DIRECTIONS FOR THIS TASK
Collect all lines from the listing that include the string "ValueError".

GIVEN RECORDS
(** The records of the cache, as [self._state.tasks.values()] lists them. *)
Definition records (w : World) : list Task := map snd (data (state_tasks w)).

(* ------------------------------------------------------------------ *)
(** ** The remaining helpers of the module *)

(** [chunks(l, n)]: [for i in range(0, len(l), n): yield l[i:i + n]].
    [range] raises [ValueError] for a step of 0 (when the generator is
    first advanced) and is empty for a negative step; for a positive step
    it yields [0, n, 2n, ...] below [len(l)], that is [ceil(len(l) / n)]
    values, and [l[i:i + n]] is [firstn n (skipn i l)]. *)
Definition chunks {A} (l : list A) (n : Z) : exn + list (list A) :=
  if n =? 0 then inl ValueError
  else if n <? 0 then inr []
  else
    let k := Z.to_nat n in
    inr (map (fun i => firstn k (skipn (i * k) l)) (seq 0 ((length l + k - 1) / k))).

(** [s.split(':')]: the pieces between the colons, empty ones included. *)
Fixpoint split_colon (s : string) : list string :=
  match s with
  | EmptyString => [EmptyString]
  | String c r =>
      let pieces := split_colon r in
      if Ascii.eqb c ":"%char then EmptyString :: pieces
      else match pieces with
           | p :: ps => String c p :: ps
           | [] => [String c EmptyString]
           end
  end.

(** [host, port = addr.split(':')], the first line of [start_httpd]: the
    unpacking raises [ValueError] unless there are exactly two pieces. (The
    [int(port)] conversion and the server start that follow are not
    modelled.) *)
Definition start_httpd_addr (addr : string) : exn + (string * string) :=
  match split_colon addr with
  | [host; port] => inr (host, port)
  | _ => inl ValueError
  end.

(** A piece of the split address holds no colon. *)
Definition no_colon (s : string) : Prop := ~ (":"%char ∈ list_ascii_of_string s).

(** [WorkerMonitoringThread.run]: [update_workers_count] once per period;
    [pings] lists the outcomes of the successive pings. *)
Definition workers_run (pings : list (option (list string))) (w : World) : World :=
  fold_left (fun w p => fst (update_workers_count p w)) pings w.

(** [w'] keeps every series of the four gauges of [w] and every
    observation of the two histograms of [w]. *)
Definition kept (w w' : World) : Prop :=
  (dom (TASKS w) ⊆ dom (TASKS w')) /\ (dom (TASKS_NAME w) ⊆ dom (TASKS_NAME w')) /\
  (dom (QUEUE_SIZE w) ⊆ dom (QUEUE_SIZE w')) /\ (dom (QUEUE_TASKS w) ⊆ dom (QUEUE_TASKS w')) /\
  prefix (TASKS_RUNTIME w) (TASKS_RUNTIME w') /\ prefix (LATENCY w) (LATENCY w').

(** A computation whose effect on the [MonitorThread] state, and whose
    outcome, depend on that state only (not on the metric values). *)
Definition mon_sim {A} (m : SE World A) : Prop :=
  forall w1 w2, mon w1 = mon w2 ->
  mon (fst (m w1)) = mon (fst (m w2)) /\ snd (m w1) = snd (m w2).

(* ================================================================== *)
(** * Lemmas *)

(** ** Ordered-dict lemmas *)

Lemma od_lookup_set k v j d :
  od_lookup j (od_set k v d) = if String.eqb k j then Some v else od_lookup j d.
Proof.
  induction d as [|[k' v'] r IH]; simpl.
  - by destruct (String.eqb k j).
  - destruct (String.eqb_spec k' k) as [->|Hne]; simpl.
    + by destruct (String.eqb k j).
    + destruct (String.eqb_spec k' j) as [->|Hne']; rewrite ?IH.
      * destruct (String.eqb_spec k j); congruence.
      * done.
Qed.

RESULT OF THIS TASK
    [range] raises [ValueError] for a step of 0 (when the generator is
  if n =? 0 then inl ValueError
    unpacking raises [ValueError] unless there are exactly two pieces. (The
  | _ => inl ValueError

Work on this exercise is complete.